The present study intracerebrally transplanted GM-CSF-transfected BMSCs after ischemic stroke to determine the effects of GM-CSF-transfected BMSCs on functional recovery compared to BMSCs, as well as to explore the possible mechanisms of action.

RESULTS

Quantitative analysis of experimental animals

The MCAO model was established in a total of 105 Sprague-Dawley rats, and the rats were randomly and equally assigned to three groups: control, BMSCs, and BMSCs-GM-CSF. At 24 hours after MCAO model establishment, the rats were injected with serum-free α-MEM, untreated BMSCs, and GM-CSF gene-transfected BMSCs, respectively. A total of 18 rats died following MCAO modeling, and 15 rats did not meet the MCAO model standard; these rats were excluded from the experiment and were immediately supplemented. Subsequently, 105 rats, with 35 rats in each group, were included in the final analysis.

BMSC characteristics

BMSCs were harvested from rat bone marrow and were isolated following adherence to plastic. The cells were then passaged 2–3 more times. The BMSCs became comparatively homogeneous in appearance as the cells were passed. As the cells approached confluency, they assumed a relatively elongated or spindle shape (supplementary Figure 1 online).
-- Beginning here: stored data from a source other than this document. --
Lemma empty_sound accs : sound_index accs (set_Accounts accs emptyStore).
Proof.
  split; simpl; [intros *; rewrite ?lookup_empty; try done; by intros ?%has_rule_empty..|].
  split; simpl; intros p; rewrite lookup_empty; by intros [].
Qed.

Section restore_whole.
Context `{Runtime}.

Lemma restore_loop_spec accs l w :
  (∀ id a, (id, a) ∈ l ↔ accs !! id = Some a) →
  Accounts (World_Store w) = accs → sound_index accs (World_Store w) →
  wp (for_each l (λ ka, restore_account ka.1 ka.2)) (λ r w',
    r = Ok tt ∧ World_Disk w' = World_Disk w ∧ derived accs (World_Store w')) w.
Proof.
  intros Hl Ha Hs. apply (wp_for_each_all
    (λ w', World_Disk w' = World_Disk w ∧ Accounts (World_Store w') = accs ∧
           sound_index accs (World_Store w'))
    (λ ka w', present ka.2 (World_Store w'))); [done| |].
  - intros [id a] w' Hin%Hl (Hd & Ha' & Hs'). simpl.
    eapply wp_mono; [apply restore_account_spec|].
    intros r w'' (-> & Hd' & Hex & Hne & Hcv). rewrite Ha' in Hex. split; [|split].
    + split; [congruence|]. split; [apply Hex|]. by eapply extended_sound.
    + by eapply covered_present.
    + intros y _. by eapply extended_present.
  - intros w' (Hd & Ha' & Hs') Hall. split; [done|]. split; [done|].
    apply sound_present_derived; try done. intros id a Hid%Hl. by apply (Hall (id, a)).
Qed.

Lemma restore_spec accs w :
  World_Disk w = Some accs →
  wp restore (λ r w', World_Disk w' = Some accs ∧
    match r with
    | Ok _ => derived accs (World_Store w')
    | Err _ => World_Store w' = World_Store w
    | _ => False
    end) w.
Proof.
  intros Hd. unfold restore, ReadJson, modify_store. wp_step. wp_step. rewrite Hd.
  rt_go; try done; [|congruence].
  match goal with E : World_Disk w = Some ?x |- _ => assert (x = accs) as -> by congruence end.
  eapply wp_mono; [by apply restore_loop_spec; [..|apply empty_sound]|].
  intros r w' (-> & Hd' & Hder). split; [|done]. by rewrite Hd'.
Qed.
End restore_whole.

(* ------------------------------------------------------------------ *)
(** ** Lookups *)

Section lookups.
Context `{Runtime}.

Lemma GetAccount_spec id (Q : Res Account → World → Prop) w :
  (∀ a, Accounts (World_Store w) !! id = Some a → Q (Ok a) w) →
  (Accounts (World_Store w) !! id = None → Q (Err errAccountNotFound) w) →
  wp (GetAccount id) Q w.
Proof. intros H1 H2. unfold GetAccount, get_store. by wp_go; [apply H1|apply H2]. Qed.

Lemma GetGroupAll_spec a w :
  wp (GetGroupAll a) (λ r w', same_state w w' ∧
    match r with
    | Ok kg => map_get (Account_Groups a) kg.1 = Some kg.2 ∧ Group_Name kg.2 = "All"
    | Err e => e = errNoGroupAll ∧
        ∀ k g, map_get (Account_Groups a) k = Some g → Group_Name g ≠ "All"
    | _ => False
    end) w.
Proof.
  unfold GetGroupAll. wp_step. apply wp_range. intros l n Hl _. simpl.
  destruct (find _ l) as [[k g]|] eqn:Hf; wp_step; (split; [done|]).
  - apply find_some in Hf as [Hin Hname]. split; [|by apply bool_decide_eq_true in Hname].
    simpl. by apply Hl, list_elem_of_In.
  - split; [done|]. intros k g Hg%Hl%list_elem_of_In.
    eapply find_none in Hf; [|done]. by apply bool_decide_eq_false in Hf.
Qed.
GM-CSF transfection efficiency

To determine GM-CSF gene transfection efficiency, protein levels of GM-CSF at 0, 6, 12, 24, 48, and 96 hours after GM-CSF gene transfection in BMSCs were measured by western blot analysis. Western blot assay revealed that 6 hours after transfection, GM-CSF was expressed and reached a peak at 24 hours after transfection (Figures 1A, B). Based on these findings, BMSCs from 24 hours after GM-CSF transfection were utilized for transplantation in the following experiments.

Figure 1.

Figure 1

GM-CSF expression in GM-CSF-transfected BMSCs and the effect of BMSCs-GM-CSF on GM-CSF production in vivo.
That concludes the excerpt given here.